Bab 9

400 115 3
                                    

Karya

ini dilindungi oleh undang-undang hak cipta no. 28 tahun 2014. Segala bentuk pelanggaran akan diselesaikan menurut hukum yang berlaku di Indonesia.

Pencipta @Benitobonita


Aidan berdiri di tengah lapangan bola yang berada di kompleks rumah lamanya, tempat dia dulu tinggal bersama Nadia. Remaja itu melihat sekeliling dengan gelisah. Bau unik khas makhluk jadi-jadian tercium tidak jauh darinya.

Tempat itu sangat sepi meski langit cerah. Aidan menoleh ke arah gang yang menuju rumahnya sambil berseru, "Nadia!"

Dia harus segera menemukan saudarinya sebelum terlambat. Ada hal penting yang harus mereka lakukan.

Wangi rumput basah tercium semakin pekat. Aidan melangkah mundur kemudian berlari menjauh. "Nadia! Kamu di mana?!"

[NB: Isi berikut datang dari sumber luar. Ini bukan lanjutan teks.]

(** * Phone-number lookup aggregator: values, providers, merge and cache

    A shallow embedding of [m.py] (telegram_multi_lookup): the three provider
    wrappers, the body of [aggregate_lookups] (fan-out, then merge), the
    [@cached(lookup_cache)] memoisation around it and the validation gate of
    [num_handler].

    Conventions.
    - A Python [str] is a Rocq [string]; one [ascii] is one code point in the
      range U+0000..U+00FF.
    - A JSON / Python value is a [pyval]; a Python [dict] with string keys is
      an association list in insertion order.
    - Exceptions are instances of subclasses of [Exception] (what
      [except Exception] catches); interpreter signals such as
      KeyboardInterrupt are not part of the model.
    - Logging has no effect on any modelled state and is left out. *)

From Stdlib Require Import String Ascii List ZArith NArith Bool Lia DecimalString.
Import ListNotations.
Local Open Scope string_scope.
Local Open Scope Z_scope.

Set Warnings "-register-all".

(** ** Python values *)

Inductive pyfloat : Type :=
| FFinite (mantissa exponent : Z)     (* mantissa * 10^exponent *)
| FInf (negative : bool)
| FNaN.

Inductive pyval : Type :=
| PyNone
| PyBool (b : bool)
| PyInt (z : Z)
| PyFloat (f : pyfloat)
| PyStr (s : string)
| PyList (l : list pyval)
| PyDict (d : list (string * pyval)).

Definition dict : Type := list (string * pyval).

(** [bool(v)]: Python truthiness. *)
Definition truthy (v : pyval) : bool :=
  match v with
  | PyNone => false
  | PyBool b => b
  | PyInt z => negb (z =? 0)
  | PyFloat (FFinite m _) => negb (m =? 0)
  | PyFloat _ => true
  | PyStr s => negb (String.eqb s "")
  | PyList l => match l with [] => false | _ => true end
  | PyDict d => match d with [] => false | _ => true end
  end.

(** [a or b] on already evaluated operands. *)
Definition py_or (a b : pyval) : pyval := if truthy a then a else b.

(** [type(v).__name__] *)
Definition py_typename (v : pyval) : string :=
  match v with
  | PyNone => "NoneType"
  | PyBool _ => "bool"
  | PyInt _ => "int"
  | PyFloat _ => "float"
  | PyStr _ => "str"
  | PyList _ => "list"
  | PyDict _ => "dict"
  end.

(** ** Dictionaries *)

Fixpoint dict_find (d : dict) (k : string) : option pyval :=
  match d with
  | [] => None
  | (k', v) :: d' => if String.eqb k k' then Some v else dict_find d' k
  end.

(** [d.get(k)] *)
Definition dict_get (d : dict) (k : string) : pyval :=
  match dict_find d k with Some v => v | None => PyNone end.

(** [d[k] = v]: an existing key keeps its position, a new key goes last. *)
Fixpoint dict_set (d : dict) (k : string) (v : pyval) : dict :=
  match d with
  | [] => [(k, v)]
  | (k', v') :: d' =>
      if String.eqb k k' then (k', v) :: d' else (k', v') :: dict_set d' k v
  end.

Definition dict_keys (d : dict) : list string := map fst d.

(** ** Exceptions and outcomes *)

Record exn : Type := mkExn { exn_class : string; exn_msg : string }.

(** [str(e)] *)
Definition str_exn (e : exn) : string := exn_msg e.

Inductive outcome (A : Type) : Type :=
| Ok (a : A)
| Raise (e : exn).
Arguments Ok {A} a.
Arguments Raise {A} e.

Definition obind {A B} (m : outcome A) (k : A -> outcome B) : outcome B :=
  match m with
  | Ok a => k a
  | Raise e => Raise e
  end.

Declare Scope outcome_scope.
Delimit Scope outcome_scope with outcome.
Notation "'let?' x ':=' m 'in' k" := (obind m (fun x => k))
  (at level 10, x name, m at level 100, k at level 200) : outcome_scope.
Local Open Scope outcome_scope.

Definition AttributeError (v : pyval) (attr : string) : exn :=
  mkExn "AttributeError"
        ("'" ++ py_typename v ++ "' object has no attribute '" ++ attr ++ "'").

Definition KeyError (k : string) : exn := mkExn "KeyError" ("'" ++ k ++ "'").

Definition TypeError (msg : string) : exn := mkExn "TypeError" msg.

(** [o.get(k)] on an arbitrary value: only a dict has the method. *)
Definition py_get (o : pyval) (k : string) : outcome pyval :=
  match o with
  | PyDict d => Ok (dict_get d k)
  | _ => Raise (AttributeError o "get")
  end.

(** [d[k]] *)
Definition dict_item (d : dict) (k : string) : outcome pyval :=
  match dict_find d k with
  | Some v => Ok v
  | None => Raise (KeyError k)
  end.

(** [data[k] = v] on the value returned by [r.json()]: item assignment with a
    string key succeeds on a dict and is a TypeError on anything else. *)
Definition py_setitem (o : pyval) (k : string) (v : pyval) : outcome dict :=
  match o with
  | PyDict d => Ok (dict_set d k v)
  | PyList _ => Raise (TypeError "list indices must be integers or slices, not str")
  | _ => Raise (TypeError ("'" ++ py_typename o ++
                           "' object does not support item assignment"))
  end.

(** ** The merge step of [aggregate_lookups] (lines 122-168) *)

(** The dict literal bound to [merged]. *)
Definition initial_merged (number : string) (results : dict) : dict :=
  [ ("queried_number", PyStr number);
    ("providers", PyDict results);
    ("international_format", PyNone);
    ("valid", PyNone);
    ("country_name", PyNone);
    ("country_code", PyNone);
    ("location", PyNone);
    ("carrier", PyNone);
    ("line_type", PyNone);
    ("caller_name", PyNone) ].

(** [merged[k] = v or merged[k]], with [v] already evaluated; the right
    operand is only evaluated when [v] is falsy. *)
Definition assign_or (merged : dict) (k : string) (v : pyval) : outcome dict :=
  if truthy v then Ok (dict_set merged k v)
  else let? old := dict_item merged k in Ok (dict_set merged k old).

Definition is_none (v : pyval) : bool :=
  match v with PyNone => true | _ => false end.

Definition isinstance_dict (v : pyval) : bool :=
  match v with PyDict _ => true | _ => false end.

(** The block under [# From Numverify]; [nv] is [results.get("numverify") or {}]. *)
Definition merge_numverify (nv : pyval) (merged : dict) : outcome dict :=
  let? av := py_get nv "available" in
  if truthy av then
    let? v := py_get nv "international_format" in
    let? merged := assign_or merged "international_format" v in
    let? cur := dict_item merged "valid" in
    let? v := (if is_none cur then py_get nv "valid" else dict_item merged "valid") in
    let merged := dict_set merged "valid" v in
    let? v := py_get nv "country_name" in
    let? merged := assign_or merged "country_name" v in
    let? v := py_get nv "country_code" in
    let? merged := assign_or merged "country_code" v in
    let? v := py_get nv "location" in
    let? merged := assign_or merged "location" v in
    let? v := py_get nv "carrier" in
    let? merged := assign_or merged "carrier" v in
    let? v := py_get nv "line_type" in
    assign_or merged "line_type" v
  else Ok merged.

(** The block under [# From Twilio]; [tw] is [results.get("twilio") or {}]. *)
Definition merge_twilio (tw : pyval) (merged : dict) : outcome dict :=
  let? av := py_get tw "available" in
  if truthy av then
    let? pn := py_get tw "phone_number" in
    let? merged :=
      (if truthy pn then
         let? v := py_get tw "phone_number" in
         assign_or merged "international_format" v
       else Ok merged) in
    let? c := py_get tw "carrier" in
    let carrier := py_or c (PyDict []) in
    let? merged :=
      (if truthy carrier then
         let? v := py_get carrier "name" in
         let? merged := assign_or merged "carrier" v in
         let? v := py_get carrier "type" in
         assign_or merged "line_type" v
       else Ok merged) in
    let? cn := py_get tw "caller_name" in
    if truthy cn then
      if isinstance_dict cn then
        let? v := py_get cn "caller_name" in
        assign_or merged "caller_name" v
      else assign_or merged "caller_name" cn
    else Ok merged
  else Ok merged.

Definition merge (number : string) (results : dict) : outcome dict :=
  let merged := initial_merged number results in
  let nv := py_or (dict_get results "numverify") (PyDict []) in
  let? merged := merge_numverify nv merged in
  let tw := py_or (dict_get results "twilio") (PyDict []) in
  merge_twilio tw merged.

(** The returned bundle [{"merged": merged, "raw": results}]. *)
Definition bundle (merged results : dict) : pyval :=
  PyDict [("merged", PyDict merged); ("raw", PyDict results)].

(** The eight consolidated fields. *)
Definition canonical_fields : list string :=
  [ "international_format"; "valid"; "country_name"; "country_code";
    "location"; "carrier"; "line_type"; "caller_name" ].

Definition merged_keys : list string :=
  "queried_number" :: "providers" :: canonical_fields.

Tidak ada orang sama sekali.

Aidan berlari semakin cepat. Namun, tiba-tiba dirinya berhenti mendadak saat melihat seorang anak laki-laki yang berdiri di depan rumah. Bocah itu menoleh ke arahnya dan tersenyum lebar.

"Lihat, aku baru saja membuat patung."

Mata Aidan melebar saat dia melihat sebuah arca manusia yang memiliki wujud Nadia, berada di balik tubuh si bocah. Anak itu terkekeh pelan dan memiringkan kepala, menatapnya.

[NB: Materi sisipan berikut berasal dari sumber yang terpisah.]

(** * The node manager of the elastic-training master

    A shallow embedding of [dlrover/python/master/node/node_manager.py]:
    the node index, event ingestion ([_process_event]), callback fan-out
    ([_process_node_events]), the relaunch policy ([_should_relaunch]),
    list reconciliation ([_process_list_nodes]) and the public operations
    [stop], [all_critical_node_completed] and [remove_training_nodes].

    Python dictionaries are finite maps; the mutable [Node] objects stored
    in them are identified by their slot [(node_type, node_id)] of the
    index, so that an in-place mutation of a node is an update of that
    slot.  A [KeyError] escaping a function is the result [None]. *)

From stdpp Require Import gmap strings list fin_maps.

Local Open Scope Z_scope.

(** ** Constants of [dlrover.python.common.constants] *)

Inductive NodeType := PS | CHIEF | WORKER | EVALUATOR.

Inductive NodeStatus := INITIAL | PENDING | RUNNING | SUCCEEDED | FAILED | DELETED.

Inductive NodeExitReason := NO_REASON | KILLED | OOM | FATAL_ERROR | UNKNOWN_ERROR.

Inductive NodeEventType := ADDED | MODIFIED | DELETED_EVENT.

#[global] Instance NodeType_eq_dec : EqDecision NodeType.
Proof. solve_decision. Defined.

#[global] Instance NodeStatus_eq_dec : EqDecision NodeStatus.
Proof. solve_decision. Defined.

#[global] Instance NodeExitReason_eq_dec : EqDecision NodeExitReason.
Proof. solve_decision. Defined.

#[global] Instance NodeEventType_eq_dec : EqDecision NodeEventType.
Proof. solve_decision. Defined.

Definition NodeType_code (t : NodeType) : nat :=
  match t with PS => 0 | CHIEF => 1 | WORKER => 2 | EVALUATOR => 3 end%nat.

Definition NodeType_of_code (n : nat) : NodeType :=
  match n with
  | O => PS
  | S O => CHIEF
  | S (S O) => WORKER
  | _ => EVALUATOR
  end.

#[global] Instance NodeType_countable : Countable NodeType :=
  inj_countable' NodeType_code NodeType_of_code
    (λ t, match t with
          | PS => eq_refl | CHIEF => eq_refl | WORKER => eq_refl | EVALUATOR => eq_refl
          end).

(** ** The node record ([Node] of [base_watcher.py]) *)

Record NodeResource := { cpu : Z; memory : Z }.

Module Node.

Record t := mk {
  type : NodeType;
  id : Z;
  name : string;
  status : NodeStatus;
  exit_reason : NodeExitReason;
  used_resource : NodeResource;
  create_time : Z;
  start_time : Z;
  relaunch_count : Z;
  max_relaunch_count : Z;
  critical : bool;
  relaunchable : bool;
  is_released : bool;
  is_recovered_oom : bool
}.

(** Attribute assignments [node.f = v]. *)

Definition set_status (s : NodeStatus) (n : t) : t :=
  mk (type n) (id n) (name n) s (exit_reason n) (used_resource n)
     (create_time n) (start_time n) (relaunch_count n) (max_relaunch_count n)
     (critical n) (relaunchable n) (is_released n) (is_recovered_oom n).

Definition set_critical (b : bool) (n : t) : t :=
  mk (type n) (id n) (name n) (status n) (exit_reason n) (used_resource n)
     (create_time n) (start_time n) (relaunch_count n) (max_relaunch_count n)
     b (relaunchable n) (is_released n) (is_recovered_oom n).

Definition set_relaunchable (b : bool) (n : t) : t :=
  mk (type n) (id n) (name n) (status n) (exit_reason n) (used_resource n)
     (create_time n) (start_time n) (relaunch_count n) (max_relaunch_count n)
     (critical n) b (is_released n) (is_recovered_oom n).

Definition set_is_released (b : bool) (n : t) : t :=
  mk (type n) (id n) (name n) (status n) (exit_reason n) (used_resource n)
     (create_time n) (start_time n) (relaunch_count n) (max_relaunch_count n)
     (critical n) (relaunchable n) b (is_recovered_oom n).

Definition set_is_recovered_oom (b : bool) (n : t) : t :=
  mk (type n) (id n) (name n) (status n) (exit_reason n) (used_resource n)
     (create_time n) (start_time n) (relaunch_count n) (max_relaunch_count n)
     (critical n) (relaunchable n) (is_released n) b.
(** * Sentiment Aura: audio gate, transcript router and sentiment fallback

    A shallow embedding of the TypeScript sources

    - the [useDeepgram] hook (microphone capture, voice-activity gate,
      PCM16 encoding, WebSocket life cycle),
    - the [useSentimentAnalysis] hook (client-side fallback),
    - the [Index] page ([handleTranscript], keyword accumulation),
    - the [analyze-sentiment] edge function ([serve]).

    JavaScript numbers are IEEE 754 binary64 values: they are modelled by
    Rocq's primitive floats, which are the same format, so every arithmetic
    step of the source is evaluated bit for bit.  JavaScript strings are
    modelled by [string]; one character stands for one UTF-16 code unit, so
    [String.length] is the source's [.length]. *)

From Stdlib Require Import ZArith Floats Ascii String.
From stdpp Require Import base option list strings gmap.

#[local] Set Warnings "-inexact-float,-clear-no-such-hyp".
Local Open Scope Z_scope.

(** ** JavaScript string and array helpers *)

Module Js.

(** [s.split(sep)] for a one-character separator: the fields between the
    occurrences of [sep], empty fields included; never the empty list. *)
Fixpoint split (sep : ascii) (s : string) : list string :=
  match s with
  | EmptyString => [EmptyString]
  | String c rest =>
      if Ascii.eqb c sep then EmptyString :: split sep rest
      else match split sep rest with
           | w :: ws => String c w :: ws
           | [] => [String c EmptyString]
           end
  end.

(** [fields.join(sep)], the inverse of [split]. *)
Fixpoint join (sep : ascii) (fields : list string) : string :=
  match fields with
  | [] => EmptyString
  | [w] => w
  | w :: ws => (w ++ String sep (join sep ws))%string
  end.

(** [Array.prototype.includes] on an array of strings. *)
Definition includes (l : list string) (x : string) : bool :=
  bool_decide (x ∈ l).

(** [a.slice(0, n)]. *)
Definition slice0 {A} (n : nat) (l : list A) : list A := take n l.

(** [!v] for a value that is a string or undefined ([None]): true for
    undefined and for the empty string. *)
Definition not_string (v : option string) : bool :=
  match v with
  | None => true
  | Some k => bool_decide (k = EmptyString)
  end.

(** No occurrence of the character [c] in [s]. *)
Fixpoint free_of (c : ascii) (s : string) : Prop :=
  match s with
  | EmptyString => True
  | String d rest => d ≠ c ∧ free_of c rest
  end.

End Js.

(** ** [src/types/sentiment.ts] *)

Module Types.

Inductive SentimentLabel := positive | neutral | negative.

Record SentimentData := mkSentimentData {
  sentiment_score : float;
  sentiment_label : SentimentLabel;
  mood : string;
  keywords : list string
}.

Record TranscriptEntry := mkTranscriptEntry {
  text : string;
  timestamp : Z;
  isFinal : bool
}.

End Types.
Import Types.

"Kakak juga akan menjadi patung yang bagus …."

*****

"Hoi! Bangun!"

Teriakan Aura sukses membuat Aidan terbelalak dan langsung terduduk. Remaja itu melihat sekitar dengan pandangan nyalang dan hampir terkena serangan jantung.

Setelah sepuluh detik berlalu, Aidan baru berhasil mendapatkan akal sehatnya.

Dia di kamar hotel.
Nadia tidak atau belum menjadi batu.
Dan, gadis seksi berpakaian kaos ketat juga celana pendek yang berada di depannya adalah Roh Angin yang sangat menjengkelkan!

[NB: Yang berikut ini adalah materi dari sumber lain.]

Lemma pwn_request_is_reported_witness :
  splitLines pwnWorkflow = pwnBefore ++ pwnCheckout :: pwnBetween ++ pwnRef :: pwnAfter
  /\ existsb (mentions (lit "pull_request_target")) (splitLines pwnWorkflow) = true
  /\ mentions (lit "actions/checkout") pwnCheckout = true
  /\ existsb (mentions (lit "actions/checkout"))
             (pwnBefore ++ pwnBetween ++ pwnRef :: pwnAfter) = false
  /\ length pwnBetween <= 8
  /\ forallb plainStepLine pwnBetween = true
  /\ startsWith (trim pwnRef) (lit "ref:") = true
  /\ refersToPullRequestHead (trim pwnRef) = true
  /\ exists perLine rest,
      GitHub.scan pwnWorkflow workflowPath
      = perLine ++ GitHub.pwnRequestFinding workflowPath :: rest
      /\ riskLevel (GitHub.pwnRequestFinding workflowPath) = RED
      /\ (forall f, In f perLine -> lineNumber f <> None)
      /\ ~ In (GitHub.pwnRequestFinding workflowPath) perLine
      /\ ~ In (GitHub.pwnRequestFinding workflowPath) rest.
Proof.
  assert (H1 : splitLines pwnWorkflow
               = pwnBefore ++ pwnCheckout :: pwnBetween ++ pwnRef :: pwnAfter)
    by (vm_compute; reflexivity).
  assert (H2 : existsb (mentions (lit "pull_request_target")) (splitLines pwnWorkflow) = true)
    by (vm_compute; reflexivity).
  assert (H3 : mentions (lit "actions/checkout") pwnCheckout = true)
    by (vm_compute; reflexivity).
  assert (H4 : existsb (mentions (lit "actions/checkout"))
                       (pwnBefore ++ pwnBetween ++ pwnRef :: pwnAfter) = false)
    by (vm_compute; reflexivity).
  assert (H5 : length pwnBetween <= 8) by (simpl; lia).
  assert (H6 : forallb plainStepLine pwnBetween = true) by (vm_compute; reflexivity).
  assert (H7 : startsWith (trim pwnRef) (lit "ref:") = true) by (vm_compute; reflexivity).
  assert (H8 : refersToPullRequestHead (trim pwnRef) = true) by (vm_compute; reflexivity).
  repeat (split; [assumption|]).
  exact (pwn_request_is_reported pwnWorkflow workflowPath pwnBefore pwnCheckout pwnBetween
           pwnRef pwnAfter H1 H2 H3 H4 H5 H6 H7 H8).
Defined.

(** C8, as stated, fails: this workflow has the trigger and a checkout step
    whose [ref:] is the head of the pull request, on the tenth line after the
    checkout line; the scanner reports the trigger and nothing else. *)
Lemma pwn_request_missed :
  existsb (mentions (lit "pull_request_target")) (splitLines farRefWorkflow) = true
  /\ hasCheckoutOfHead (splitLines farRefWorkflow)
  /\ ~ In (GitHub.pwnRequestFinding workflowPath) (GitHub.scan farRefWorkflow workflowPath)
  /\ map riskLevel (GitHub.scan farRefWorkflow workflowPath) = [YELLOW].
Proof.
  split; [vm_compute; reflexivity|]. split.
  - exists farBefore, farCheckout, farBetween, farRef, farAfter.
    repeat split; vm_compute; reflexivity.
  - assert (Hscan : exists f, GitHub.scan farRefWorkflow workflowPath = [f]
                              /\ riskLevel f = YELLOW).
    { eexists. split; [vm_compute; reflexivity | reflexivity]. }
    destruct Hscan as [f [Hf Hy]]. rewrite Hf. split.
    + intros [H | []]. rewrite H in Hy. discriminate Hy.
    + simpl. rewrite Hy. reflexivity.
Qed.
(** * Unsmartwatch: the activity recorder and its derived metrics

    A shallow embedding of the recording engine of the running tracker
    ([RunningTracker] in its two variants: the tabbed one and the one with
    the throttled, smoothed pace), with the properties of its geometry, pace,
    heart-rate, lap, stop, reset and GPX routines.

    Number model.  A JavaScript number that is an integer in the program (a
    millisecond timestamp, the seconds counter, a heart rate, a length, an
    index) is a [Z].  A number that carries a measured quantity (a
    coordinate, a distance, a pace) is a real number [R]: [Math.sin],
    [Math.cos], [Math.sqrt] and [Math.atan2] are the real functions, and
    the rounding of IEEE doubles is outside this model.  The properties
    stated in it are equations between what the program computes, or rest on
    the tests the program itself makes.  Where rounding decides a property,
    the haversine term that rounds above 1, the geometry is embedded a
    second time, in [Binary64], over the doubles themselves. *)

From Stdlib Require Import Reals ZArith List String Ascii Bool Lra Lia.
From Stdlib Require Import DecimalString QArith Qround.
From Stdlib Require Floats.
Import ListNotations.

Set Implicit Arguments.

(** * Part I: the program *)

(** ** Numbers of the host language *)

Module Js.

(** Comparisons of reals as the booleans the program branches on. *)
Definition Rgtb (x y : R) : bool := if Rlt_dec y x then true else false.

(** [Math.floor] on a real. *)
Definition Math_floor (x : R) : Z := Int_part x.

(** [Math.round] on a rational: the nearest integer, halves going up. *)
Definition Math_round (q : Q) : Z := Qfloor (q + (1 # 2)).

(** [Math.atan2 y x] on reals: the angle of the point [(x, y)]. *)
Definition Math_atan2 (y x : R) : R :=
  if Rlt_dec 0 x then atan (y / x)
  else if Rlt_dec x 0 then
    if Rle_dec 0 y then atan (y / x) + PI else atan (y / x) - PI
  else if Rlt_dec 0 y then PI / 2
  else if Rlt_dec y 0 then - (PI / 2)
  else 0.

(** [n.toString()] of an integer: its decimal digits, with a sign when
    negative (the integers of the program stay far below the 10^21 from
    which JavaScript prints an exponent). *)
Definition toString (n : Z) : string := NilZero.string_of_int (Z.to_int n).

(** [s.padStart(n, c)] for a one-character pad [c]. *)
Definition padStart (n : nat) (c : ascii) (s : string) : string :=
  let fix pad (k : nat) (acc : string) : string :=
    match k with
    | O => acc
    | S k' => pad k' (String c acc)
    end in
  pad (n - String.length s)%nat s.

(** Truthiness of a [number | null]: [null] and [0] are falsy. *)
Definition truthy (v : option Z) : bool :=
  match v with
  | Some n => negb (n =? 0)%Z
  | None => false
  end.

(** [a || b] on a [number | null] left operand. *)
Definition orElse (a : option Z) (b : Z) : Z :=
  match a with
  | Some n => if (n =? 0)%Z then b else n
  | None => b
  end.

End Js.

"Bisa enggak pake teriak, nggak, banguninnya?!" bentak Aidan kesal.

Namun, Aura hanya mendengkus tidak perduli. Gadis itu bertolak pinggang sambil berkata, "Kamu enggak bangun dari tadi dan sekarang sudah pagi!"

Aidan spontan melihat ke arah jendela yang tirainya terbuka lebar. Gelap. Langit masih berwarna hitam. Remaja itu langsung menoleh ke arah jam dinding yang menunjukkan pukul empat pagi.

"Ini masih subuh! Ayam aja belum bangun!"

Namun, seakan ingin membantah perkataan Aidan, terdengar kokok ayam dari kejauhan.

"Bangun! Mandi! Kamu bau! Dan kita harus latihan!"

Aidan melotot marah. Dia tidak bau badan dan sebagai remaja yang sehat, dia harus tidur setidaknya delapan jam sehari.

"Ini masih subuh!"

Dering telepon di kamar hotel mengejutkan keduanya. Aidan dengan kebingungan mengangkat gagang dan menjawab panggilan. "Ha-halo?"

Terdengar suara seorang pria yang jelas merupakan pegawai hotel dari saluran telepon. "Selamat pagi, kami mendapatkan komplainan dari kamar sebelah bahwa penghuni kamar ini menimbulkan keributan. Kami minta pengertian dari Anda untuk tidak mengganggu tamu lain."

"Ma-maaf, Pak," ucap Aidan terbata. Remaja itu merasa tidak enak hati.

Sambungan terputus dengan Aidan yang masih bengong memegang gagang telepon.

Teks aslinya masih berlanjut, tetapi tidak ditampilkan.